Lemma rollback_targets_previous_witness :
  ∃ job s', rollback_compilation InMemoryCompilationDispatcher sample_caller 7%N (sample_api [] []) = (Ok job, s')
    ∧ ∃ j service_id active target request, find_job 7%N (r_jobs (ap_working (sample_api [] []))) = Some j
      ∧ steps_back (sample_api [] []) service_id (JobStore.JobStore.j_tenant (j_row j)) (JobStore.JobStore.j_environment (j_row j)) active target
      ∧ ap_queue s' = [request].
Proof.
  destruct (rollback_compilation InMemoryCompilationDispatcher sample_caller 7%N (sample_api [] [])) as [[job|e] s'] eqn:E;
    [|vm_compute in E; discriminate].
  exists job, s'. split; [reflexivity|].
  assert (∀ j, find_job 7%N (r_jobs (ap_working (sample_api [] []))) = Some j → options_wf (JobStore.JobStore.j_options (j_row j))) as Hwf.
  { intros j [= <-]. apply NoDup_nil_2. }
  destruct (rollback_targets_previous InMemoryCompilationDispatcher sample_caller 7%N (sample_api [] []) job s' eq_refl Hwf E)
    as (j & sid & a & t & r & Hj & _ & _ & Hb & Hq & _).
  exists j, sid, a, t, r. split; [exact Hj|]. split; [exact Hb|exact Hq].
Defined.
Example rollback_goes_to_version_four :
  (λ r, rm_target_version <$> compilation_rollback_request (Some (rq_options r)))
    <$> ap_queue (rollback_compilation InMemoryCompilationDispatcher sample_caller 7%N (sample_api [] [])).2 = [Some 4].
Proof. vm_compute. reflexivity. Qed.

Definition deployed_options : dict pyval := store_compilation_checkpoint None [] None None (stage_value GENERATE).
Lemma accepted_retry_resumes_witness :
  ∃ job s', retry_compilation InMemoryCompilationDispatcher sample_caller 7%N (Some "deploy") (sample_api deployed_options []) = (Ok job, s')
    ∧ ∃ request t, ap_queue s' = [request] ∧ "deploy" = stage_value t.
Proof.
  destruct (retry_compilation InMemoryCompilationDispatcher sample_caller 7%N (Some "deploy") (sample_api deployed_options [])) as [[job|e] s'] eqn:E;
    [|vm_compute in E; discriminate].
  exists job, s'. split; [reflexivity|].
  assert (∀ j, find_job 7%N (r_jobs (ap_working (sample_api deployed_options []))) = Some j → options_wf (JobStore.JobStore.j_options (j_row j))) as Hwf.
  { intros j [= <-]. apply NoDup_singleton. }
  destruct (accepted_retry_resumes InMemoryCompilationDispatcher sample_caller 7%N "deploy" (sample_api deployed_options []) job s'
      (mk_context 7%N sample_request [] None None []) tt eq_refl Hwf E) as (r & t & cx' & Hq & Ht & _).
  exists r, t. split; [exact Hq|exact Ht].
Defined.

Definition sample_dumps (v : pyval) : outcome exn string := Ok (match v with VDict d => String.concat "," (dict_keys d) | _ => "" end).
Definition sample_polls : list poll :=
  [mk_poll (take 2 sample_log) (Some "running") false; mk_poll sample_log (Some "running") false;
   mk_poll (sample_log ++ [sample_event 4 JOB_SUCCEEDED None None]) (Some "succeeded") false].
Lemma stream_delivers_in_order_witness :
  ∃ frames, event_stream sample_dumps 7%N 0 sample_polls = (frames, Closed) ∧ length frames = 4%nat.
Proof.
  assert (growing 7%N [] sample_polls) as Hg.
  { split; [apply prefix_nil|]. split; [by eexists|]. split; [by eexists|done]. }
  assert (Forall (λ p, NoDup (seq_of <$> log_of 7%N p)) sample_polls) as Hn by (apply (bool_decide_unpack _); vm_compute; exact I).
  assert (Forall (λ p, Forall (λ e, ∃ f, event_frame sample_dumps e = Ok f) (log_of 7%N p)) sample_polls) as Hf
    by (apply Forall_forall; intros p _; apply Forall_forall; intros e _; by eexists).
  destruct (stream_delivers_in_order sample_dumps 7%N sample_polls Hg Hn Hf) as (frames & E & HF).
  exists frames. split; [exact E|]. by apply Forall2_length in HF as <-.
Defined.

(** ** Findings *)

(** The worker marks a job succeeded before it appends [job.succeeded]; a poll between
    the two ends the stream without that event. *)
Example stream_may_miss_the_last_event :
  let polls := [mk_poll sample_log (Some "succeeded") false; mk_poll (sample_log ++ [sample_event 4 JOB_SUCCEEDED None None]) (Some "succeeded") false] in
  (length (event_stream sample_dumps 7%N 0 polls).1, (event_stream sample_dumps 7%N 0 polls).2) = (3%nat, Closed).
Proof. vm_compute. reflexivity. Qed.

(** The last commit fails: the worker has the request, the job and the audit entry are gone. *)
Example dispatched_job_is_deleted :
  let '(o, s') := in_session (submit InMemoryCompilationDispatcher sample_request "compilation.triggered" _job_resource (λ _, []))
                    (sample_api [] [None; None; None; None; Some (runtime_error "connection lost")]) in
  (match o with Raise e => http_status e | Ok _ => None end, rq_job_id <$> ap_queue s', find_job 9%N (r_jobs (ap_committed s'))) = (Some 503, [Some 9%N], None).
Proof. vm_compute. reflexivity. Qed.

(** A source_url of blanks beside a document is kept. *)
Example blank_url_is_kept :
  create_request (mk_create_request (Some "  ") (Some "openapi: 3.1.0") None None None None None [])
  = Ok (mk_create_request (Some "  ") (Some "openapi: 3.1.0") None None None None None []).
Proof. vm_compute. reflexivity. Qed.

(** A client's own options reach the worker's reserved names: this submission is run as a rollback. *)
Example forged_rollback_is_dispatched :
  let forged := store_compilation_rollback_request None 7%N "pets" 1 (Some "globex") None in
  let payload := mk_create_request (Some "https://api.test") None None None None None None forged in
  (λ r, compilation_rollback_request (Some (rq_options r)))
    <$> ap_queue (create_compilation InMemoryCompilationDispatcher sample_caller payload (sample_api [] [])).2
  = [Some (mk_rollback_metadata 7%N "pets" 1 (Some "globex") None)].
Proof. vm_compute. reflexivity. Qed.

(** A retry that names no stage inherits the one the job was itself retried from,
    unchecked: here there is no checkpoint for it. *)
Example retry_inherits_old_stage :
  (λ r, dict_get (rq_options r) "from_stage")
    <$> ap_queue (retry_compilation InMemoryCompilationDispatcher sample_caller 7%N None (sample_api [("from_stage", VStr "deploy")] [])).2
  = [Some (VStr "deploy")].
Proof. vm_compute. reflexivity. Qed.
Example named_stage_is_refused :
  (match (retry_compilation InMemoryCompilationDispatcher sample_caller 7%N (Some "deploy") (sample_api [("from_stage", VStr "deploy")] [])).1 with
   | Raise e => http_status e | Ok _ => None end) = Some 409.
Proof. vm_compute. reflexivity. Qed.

---

Exercise goal ▸ The whole listing should be restated word for word.

Response for this exercise ▸
Lemma rollback_targets_previous_witness :
  ∃ job s', rollback_compilation InMemoryCompilationDispatcher sample_caller 7%N (sample_api [] []) = (Ok job, s')
    ∧ ∃ j service_id active target request, find_job 7%N (r_jobs (ap_working (sample_api [] []))) = Some j
      ∧ steps_back (sample_api [] []) service_id (JobStore.JobStore.j_tenant (j_row j)) (JobStore.JobStore.j_environment (j_row j)) active target
      ∧ ap_queue s' = [request].
Proof.
  destruct (rollback_compilation InMemoryCompilationDispatcher sample_caller 7%N (sample_api [] [])) as [[job|e] s'] eqn:E;
    [|vm_compute in E; discriminate].
  exists job, s'. split; [reflexivity|].
  assert (∀ j, find_job 7%N (r_jobs (ap_working (sample_api [] []))) = Some j → options_wf (JobStore.JobStore.j_options (j_row j))) as Hwf.
  { intros j [= <-]. apply NoDup_nil_2. }
  destruct (rollback_targets_previous InMemoryCompilationDispatcher sample_caller 7%N (sample_api [] []) job s' eq_refl Hwf E)
    as (j & sid & a & t & r & Hj & _ & _ & Hb & Hq & _).
  exists j, sid, a, t, r. split; [exact Hj|]. split; [exact Hb|exact Hq].
Defined.
Example rollback_goes_to_version_four :
  (λ r, rm_target_version <$> compilation_rollback_request (Some (rq_options r)))
    <$> ap_queue (rollback_compilation InMemoryCompilationDispatcher sample_caller 7%N (sample_api [] [])).2 = [Some 4].
Proof. vm_compute. reflexivity. Qed.

Definition deployed_options : dict pyval := store_compilation_checkpoint None [] None None (stage_value GENERATE).
Lemma accepted_retry_resumes_witness :
  ∃ job s', retry_compilation InMemoryCompilationDispatcher sample_caller 7%N (Some "deploy") (sample_api deployed_options []) = (Ok job, s')
    ∧ ∃ request t, ap_queue s' = [request] ∧ "deploy" = stage_value t.
Proof.
  destruct (retry_compilation InMemoryCompilationDispatcher sample_caller 7%N (Some "deploy") (sample_api deployed_options [])) as [[job|e] s'] eqn:E;
    [|vm_compute in E; discriminate].
  exists job, s'. split; [reflexivity|].
  assert (∀ j, find_job 7%N (r_jobs (ap_working (sample_api deployed_options []))) = Some j → options_wf (JobStore.JobStore.j_options (j_row j))) as Hwf.
  { intros j [= <-]. apply NoDup_singleton. }
  destruct (accepted_retry_resumes InMemoryCompilationDispatcher sample_caller 7%N "deploy" (sample_api deployed_options []) job s'
      (mk_context 7%N sample_request [] None None []) tt eq_refl Hwf E) as (r & t & cx' & Hq & Ht & _).
  exists r, t. split; [exact Hq|exact Ht].
Defined.

Definition sample_dumps (v : pyval) : outcome exn string := Ok (match v with VDict d => String.concat "," (dict_keys d) | _ => "" end).
Definition sample_polls : list poll :=
  [mk_poll (take 2 sample_log) (Some "running") false; mk_poll sample_log (Some "running") false;
   mk_poll (sample_log ++ [sample_event 4 JOB_SUCCEEDED None None]) (Some "succeeded") false].
Lemma stream_delivers_in_order_witness :
  ∃ frames, event_stream sample_dumps 7%N 0 sample_polls = (frames, Closed) ∧ length frames = 4%nat.
Proof.
  assert (growing 7%N [] sample_polls) as Hg.
  { split; [apply prefix_nil|]. split; [by eexists|]. split; [by eexists|done]. }
  assert (Forall (λ p, NoDup (seq_of <$> log_of 7%N p)) sample_polls) as Hn by (apply (bool_decide_unpack _); vm_compute; exact I).
  assert (Forall (λ p, Forall (λ e, ∃ f, event_frame sample_dumps e = Ok f) (log_of 7%N p)) sample_polls) as Hf
    by (apply Forall_forall; intros p _; apply Forall_forall; intros e _; by eexists).
  destruct (stream_delivers_in_order sample_dumps 7%N sample_polls Hg Hn Hf) as (frames & E & HF).
  exists frames. split; [exact E|]. by apply Forall2_length in HF as <-.
Defined.

(** ** Findings *)

(** The worker marks a job succeeded before it appends [job.succeeded]; a poll between
    the two ends the stream without that event. *)
Example stream_may_miss_the_last_event :
  let polls := [mk_poll sample_log (Some "succeeded") false; mk_poll (sample_log ++ [sample_event 4 JOB_SUCCEEDED None None]) (Some "succeeded") false] in
  (length (event_stream sample_dumps 7%N 0 polls).1, (event_stream sample_dumps 7%N 0 polls).2) = (3%nat, Closed).
Proof. vm_compute. reflexivity. Qed.

(** The last commit fails: the worker has the request, the job and the audit entry are gone. *)
Example dispatched_job_is_deleted :
  let '(o, s') := in_session (submit InMemoryCompilationDispatcher sample_request "compilation.triggered" _job_resource (λ _, []))
                    (sample_api [] [None; None; None; None; Some (runtime_error "connection lost")]) in
  (match o with Raise e => http_status e | Ok _ => None end, rq_job_id <$> ap_queue s', find_job 9%N (r_jobs (ap_committed s'))) = (Some 503, [Some 9%N], None).
Proof. vm_compute. reflexivity. Qed.

(** A source_url of blanks beside a document is kept. *)
Example blank_url_is_kept :
  create_request (mk_create_request (Some "  ") (Some "openapi: 3.1.0") None None None None None [])
  = Ok (mk_create_request (Some "  ") (Some "openapi: 3.1.0") None None None None None []).
Proof. vm_compute. reflexivity. Qed.

(** A client's own options reach the worker's reserved names: this submission is run as a rollback. *)
Example forged_rollback_is_dispatched :
  let forged := store_compilation_rollback_request None 7%N "pets" 1 (Some "globex") None in
  let payload := mk_create_request (Some "https://api.test") None None None None None None forged in
  (λ r, compilation_rollback_request (Some (rq_options r)))
    <$> ap_queue (create_compilation InMemoryCompilationDispatcher sample_caller payload (sample_api [] [])).2
  = [Some (mk_rollback_metadata 7%N "pets" 1 (Some "globex") None)].
Proof. vm_compute. reflexivity. Qed.

(** A retry that names no stage inherits the one the job was itself retried from,
    unchecked: here there is no checkpoint for it. *)
Example retry_inherits_old_stage :
  (λ r, dict_get (rq_options r) "from_stage")
    <$> ap_queue (retry_compilation InMemoryCompilationDispatcher sample_caller 7%N None (sample_api [("from_stage", VStr "deploy")] [])).2
  = [Some (VStr "deploy")].
Proof. vm_compute. reflexivity. Qed.
Example named_stage_is_refused :
  (match (retry_compilation InMemoryCompilationDispatcher sample_caller 7%N (Some "deploy") (sample_api [("from_stage", VStr "deploy")] [])).1 with
   | Raise e => http_status e | Ok _ => None end) = Some 409.
Proof. vm_compute. reflexivity. Qed.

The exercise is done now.